*About this exercise:* Copy out the data in full, keeping each line exactly as it reads.

*Extracted data entries:*
(* ===== verification/Sparkle.v ===== *)
(** * The particle burst ([emitDotSparkle])

    [src/credentials.js], lines 111-134: unless the user prefers reduced
    motion, the function appends a [div.sparkle-burst] to the dot, appends
    8 [div.spark] children, starts one Web Animation per spark (scale 0.2
    to 0.8, opacity 1 to 0, towards a target at angle [2*pi*i/8], radius
    [18 + random*8], with a jitter of [random*6 - 3] on each axis, lasting
    [700 + random*300] ms), and removes the burst after 1200 ms.

    - [Math.random] is the oracle [rand : nat -> Q] read at increasing
      positions; [k] is the number of values drawn so far.  The source
      draws four values per spark, in the order radius, x jitter, y
      jitter, duration (lines 121, 126, 127, 131).
    - The angle is kept as the fraction of a full turn [i/8]; the target
      [(cos(angle)*r + jx, sin(angle)*r + jy)] is kept as its parameters
      (cosine and sine are not rational functions).
    - [PREFERS_REDUCED] (line 6) is read once at load time; it is the
      parameter [reduced].  The removal timer is returned as an effect for
      [Page] to schedule. *)

From Stdlib Require Import QArith Qabs Lqa List Lia.
From S2P Require Import Prelude.
Import ListNotations.
Open Scope Q_scope.

(** One [div.spark] and its animation. *)
Record Spark := mkSpark {
  turn : Q;       (** [i / count], the angle as a fraction of a turn *)
  radius : Q;     (** [r] *)
  jitter_x : Q;   (** [Math.random()*6 - 3] of [tx] *)
  jitter_y : Q;   (** [Math.random()*6 - 3] of [ty] *)
  duration : Q    (** [700 + Math.random()*300] *)
}.

(** Line 116. *)
Definition count : nat := 8.

(** Line 133: the burst is removed 1200 ms after it was created. *)
Definition CLEANUP_DELAY : Q := 1200.

Section Emit.
Variable rand : nat -> Q.

(** Lines 117-132: iterations [i], [i+1], ..., [i+n-1] of the [for] loop,
    drawing from position [k] of the random stream. *)
Fixpoint spawn (n i k : nat) : list Spark * nat :=
  match n with
  | O => ([], k)
  | S n' =>
      let r := 18 + rand k * 8 in
      let jx := rand (S k) * 6 - 3 in
      let jy := rand (S (S k)) * 6 - 3 in
      let dur := 700 + rand (S (S (S k))) * 300 in
      let '(rest, k') := spawn n' (S i) (k + 4) in
      (mkSpark (inject_Z (Z.of_nat i) / inject_Z (Z.of_nat count)) r jx jy dur :: rest, k')
  end.

(** Lines 111-134: [None] when reduced motion returns early, otherwise
    the sparks of the new burst; with the position of the stream after
    the call. *)
Definition emitDotSparkle (reduced : bool) (k : nat) : option (list Spark) * nat :=
  if reduced then (None, k)
  else let '(sparks, k') := spawn count 0 k in (Some sparks, k').

End Emit.

(** ** Properties *)

(** The ranges the animation parameters of a spark fall in. *)
Definition spark_ok (s : Spark) : Prop :=
  18 <= radius s < 26 /\ -3 <= jitter_x s < 3 /\ -3 <= jitter_y s < 3
  /\ 700 <= duration s < 1000.

Module SparkleFacts.

Section WithRand.
Variable rand : nat -> Q.

Lemma spawn_length (n i k : nat) : List.length (fst (spawn rand n i k)) = n.
Proof.
  revert i k; induction n as [|n IH]; intros i k; simpl; [reflexivity|].
  destruct (spawn rand n (S i) (k + 4)) as [rest k'] eqn:E; simpl.
  f_equal. specialize (IH (S i) (k + 4)%nat). now rewrite E in IH.
Qed.

(** The loop draws exactly four random values per spark. *)
Lemma spawn_draws (n i k : nat) : snd (spawn rand n i k) = (k + 4 * n)%nat.
Proof.
  revert i k; induction n as [|n IH]; intros i k; simpl; [lia|].
  destruct (spawn rand n (S i) (k + 4)) as [rest k'] eqn:E; simpl.
  specialize (IH (S i) (k + 4)%nat). rewrite E in IH. simpl in IH. lia.
Qed.

Hypothesis rand_range : forall n, 0 <= rand n < 1.

Lemma spawn_ok (n i k : nat) : Forall spark_ok (fst (spawn rand n i k)).
Proof.
  revert i k; induction n as [|n IH]; intros i k; simpl; [constructor|].
  destruct (spawn rand n (S i) (k + 4)) as [rest k'] eqn:E; simpl.
  constructor.
  - pose proof (rand_range k); pose proof (rand_range (S k));
    pose proof (rand_range (S (S k))); pose proof (rand_range (S (S (S k)))).
    unfold spark_ok; simpl; repeat split; lra.
  - specialize (IH (S i) (k + 4)%nat). now rewrite E in IH.
Qed.

(** C35: when reduced motion is off, a burst has exactly 8 sparks at the
    angles [i/8] of a full turn for [i = 0..7] in order, each with radius
    in [[18, 26)], jitter in [[-3, 3)] on both axes and duration in
    [[700, 1000)] ms, so every spark's animation ends before the burst is
    removed 1200 ms after its creation; the call draws 32 random values. *)
Theorem emit_burst_shape (k : nat) :
  exists sparks,
    emitDotSparkle rand false k = (Some sparks, (k + 32)%nat)
    /\ map turn sparks = [0 # 8; 1 # 8; 2 # 8; 3 # 8; 4 # 8; 5 # 8; 6 # 8; 7 # 8]
    /\ Forall spark_ok sparks
    /\ Forall (fun s => duration s < CLEANUP_DELAY) sparks.
Proof.
  unfold emitDotSparkle.
  pose proof (spawn_draws count 0 k) as Hd. pose proof (spawn_ok count 0 k) as Hok.
  destruct (spawn rand count 0 k) as [sparks k'] eqn:E. simpl in Hd, Hok.
  exists sparks. split; [now rewrite Hd|]. split.
  - change sparks with (fst (sparks, k')). rewrite <- E. reflexivity.
  - split; [exact Hok|].
    eapply Forall_impl; [|exact Hok]. intros s (_ & _ & _ & _ & Hs).
    unfold CLEANUP_DELAY. lra.
Qed.

End WithRand.
End SparkleFacts.

Module SparkleWitness.
Import SparkleFacts.

(** [Math.random] returning 1/2 every time. *)
Lemma emit_burst_shape_witness :
  exists sparks,
    emitDotSparkle (fun _ => 1 # 2) false 0 = (Some sparks, 32%nat)
    /\ map turn sparks = [0 # 8; 1 # 8; 2 # 8; 3 # 8; 4 # 8; 5 # 8; 6 # 8; 7 # 8]
    /\ Forall spark_ok sparks
    /\ Forall (fun s => duration s < CLEANUP_DELAY) sparks.
Proof.
  apply (emit_burst_shape (fun _ => 1 # 2)).
  intros _. split; vm_compute; [intro H; discriminate H | reflexivity].
Defined.

End SparkleWitness.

*Expected answer:*
(* ===== verification/Sparkle.v ===== *)
(** * The particle burst ([emitDotSparkle])

    [src/credentials.js], lines 111-134: unless the user prefers reduced
    motion, the function appends a [div.sparkle-burst] to the dot, appends
    8 [div.spark] children, starts one Web Animation per spark (scale 0.2
    to 0.8, opacity 1 to 0, towards a target at angle [2*pi*i/8], radius
    [18 + random*8], with a jitter of [random*6 - 3] on each axis, lasting
    [700 + random*300] ms), and removes the burst after 1200 ms.

    - [Math.random] is the oracle [rand : nat -> Q] read at increasing
      positions; [k] is the number of values drawn so far.  The source
      draws four values per spark, in the order radius, x jitter, y
      jitter, duration (lines 121, 126, 127, 131).
    - The angle is kept as the fraction of a full turn [i/8]; the target
      [(cos(angle)*r + jx, sin(angle)*r + jy)] is kept as its parameters
      (cosine and sine are not rational functions).
    - [PREFERS_REDUCED] (line 6) is read once at load time; it is the
      parameter [reduced].  The removal timer is returned as an effect for
      [Page] to schedule. *)

From Stdlib Require Import QArith Qabs Lqa List Lia.
From S2P Require Import Prelude.
Import ListNotations.
Open Scope Q_scope.

(** One [div.spark] and its animation. *)
Record Spark := mkSpark {
  turn : Q;       (** [i / count], the angle as a fraction of a turn *)
  radius : Q;     (** [r] *)
  jitter_x : Q;   (** [Math.random()*6 - 3] of [tx] *)
  jitter_y : Q;   (** [Math.random()*6 - 3] of [ty] *)
  duration : Q    (** [700 + Math.random()*300] *)
}.

(** Line 116. *)
Definition count : nat := 8.

(** Line 133: the burst is removed 1200 ms after it was created. *)
Definition CLEANUP_DELAY : Q := 1200.

Section Emit.
Variable rand : nat -> Q.

(** Lines 117-132: iterations [i], [i+1], ..., [i+n-1] of the [for] loop,
    drawing from position [k] of the random stream. *)
Fixpoint spawn (n i k : nat) : list Spark * nat :=
  match n with
  | O => ([], k)
  | S n' =>
      let r := 18 + rand k * 8 in
      let jx := rand (S k) * 6 - 3 in
      let jy := rand (S (S k)) * 6 - 3 in
      let dur := 700 + rand (S (S (S k))) * 300 in
      let '(rest, k') := spawn n' (S i) (k + 4) in
      (mkSpark (inject_Z (Z.of_nat i) / inject_Z (Z.of_nat count)) r jx jy dur :: rest, k')
  end.

(** Lines 111-134: [None] when reduced motion returns early, otherwise
    the sparks of the new burst; with the position of the stream after
    the call. *)
Definition emitDotSparkle (reduced : bool) (k : nat) : option (list Spark) * nat :=
  if reduced then (None, k)
  else let '(sparks, k') := spawn count 0 k in (Some sparks, k').

End Emit.

(** ** Properties *)

(** The ranges the animation parameters of a spark fall in. *)
Definition spark_ok (s : Spark) : Prop :=
  18 <= radius s < 26 /\ -3 <= jitter_x s < 3 /\ -3 <= jitter_y s < 3
  /\ 700 <= duration s < 1000.

Module SparkleFacts.

Section WithRand.
Variable rand : nat -> Q.

Lemma spawn_length (n i k : nat) : List.length (fst (spawn rand n i k)) = n.
Proof.
  revert i k; induction n as [|n IH]; intros i k; simpl; [reflexivity|].
  destruct (spawn rand n (S i) (k + 4)) as [rest k'] eqn:E; simpl.
  f_equal. specialize (IH (S i) (k + 4)%nat). now rewrite E in IH.
Qed.

(** The loop draws exactly four random values per spark. *)
Lemma spawn_draws (n i k : nat) : snd (spawn rand n i k) = (k + 4 * n)%nat.
Proof.
  revert i k; induction n as [|n IH]; intros i k; simpl; [lia|].
  destruct (spawn rand n (S i) (k + 4)) as [rest k'] eqn:E; simpl.
  specialize (IH (S i) (k + 4)%nat). rewrite E in IH. simpl in IH. lia.
Qed.

Hypothesis rand_range : forall n, 0 <= rand n < 1.

Lemma spawn_ok (n i k : nat) : Forall spark_ok (fst (spawn rand n i k)).
Proof.
  revert i k; induction n as [|n IH]; intros i k; simpl; [constructor|].
  destruct (spawn rand n (S i) (k + 4)) as [rest k'] eqn:E; simpl.
  constructor.
  - pose proof (rand_range k); pose proof (rand_range (S k));
    pose proof (rand_range (S (S k))); pose proof (rand_range (S (S (S k)))).
    unfold spark_ok; simpl; repeat split; lra.
  - specialize (IH (S i) (k + 4)%nat). now rewrite E in IH.
Qed.

(** C35: when reduced motion is off, a burst has exactly 8 sparks at the
    angles [i/8] of a full turn for [i = 0..7] in order, each with radius
    in [[18, 26)], jitter in [[-3, 3)] on both axes and duration in
    [[700, 1000)] ms, so every spark's animation ends before the burst is
    removed 1200 ms after its creation; the call draws 32 random values. *)
Theorem emit_burst_shape (k : nat) :
  exists sparks,
    emitDotSparkle rand false k = (Some sparks, (k + 32)%nat)
    /\ map turn sparks = [0 # 8; 1 # 8; 2 # 8; 3 # 8; 4 # 8; 5 # 8; 6 # 8; 7 # 8]
    /\ Forall spark_ok sparks
    /\ Forall (fun s => duration s < CLEANUP_DELAY) sparks.
Proof.
  unfold emitDotSparkle.
  pose proof (spawn_draws count 0 k) as Hd. pose proof (spawn_ok count 0 k) as Hok.
  destruct (spawn rand count 0 k) as [sparks k'] eqn:E. simpl in Hd, Hok.
  exists sparks. split; [now rewrite Hd|]. split.
  - change sparks with (fst (sparks, k')). rewrite <- E. reflexivity.
  - split; [exact Hok|].
    eapply Forall_impl; [|exact Hok]. intros s (_ & _ & _ & _ & Hs).
    unfold CLEANUP_DELAY. lra.
Qed.

End WithRand.
End SparkleFacts.

Module SparkleWitness.
Import SparkleFacts.

(** [Math.random] returning 1/2 every time. *)
Lemma emit_burst_shape_witness :
  exists sparks,
    emitDotSparkle (fun _ => 1 # 2) false 0 = (Some sparks, 32%nat)
    /\ map turn sparks = [0 # 8; 1 # 8; 2 # 8; 3 # 8; 4 # 8; 5 # 8; 6 # 8; 7 # 8]
    /\ Forall spark_ok sparks
    /\ Forall (fun s => duration s < CLEANUP_DELAY) sparks.
Proof.
  apply (emit_burst_shape (fun _ => 1 # 2)).
  intros _. split; vm_compute; [intro H; discriminate H | reflexivity].
Defined.

End SparkleWitness.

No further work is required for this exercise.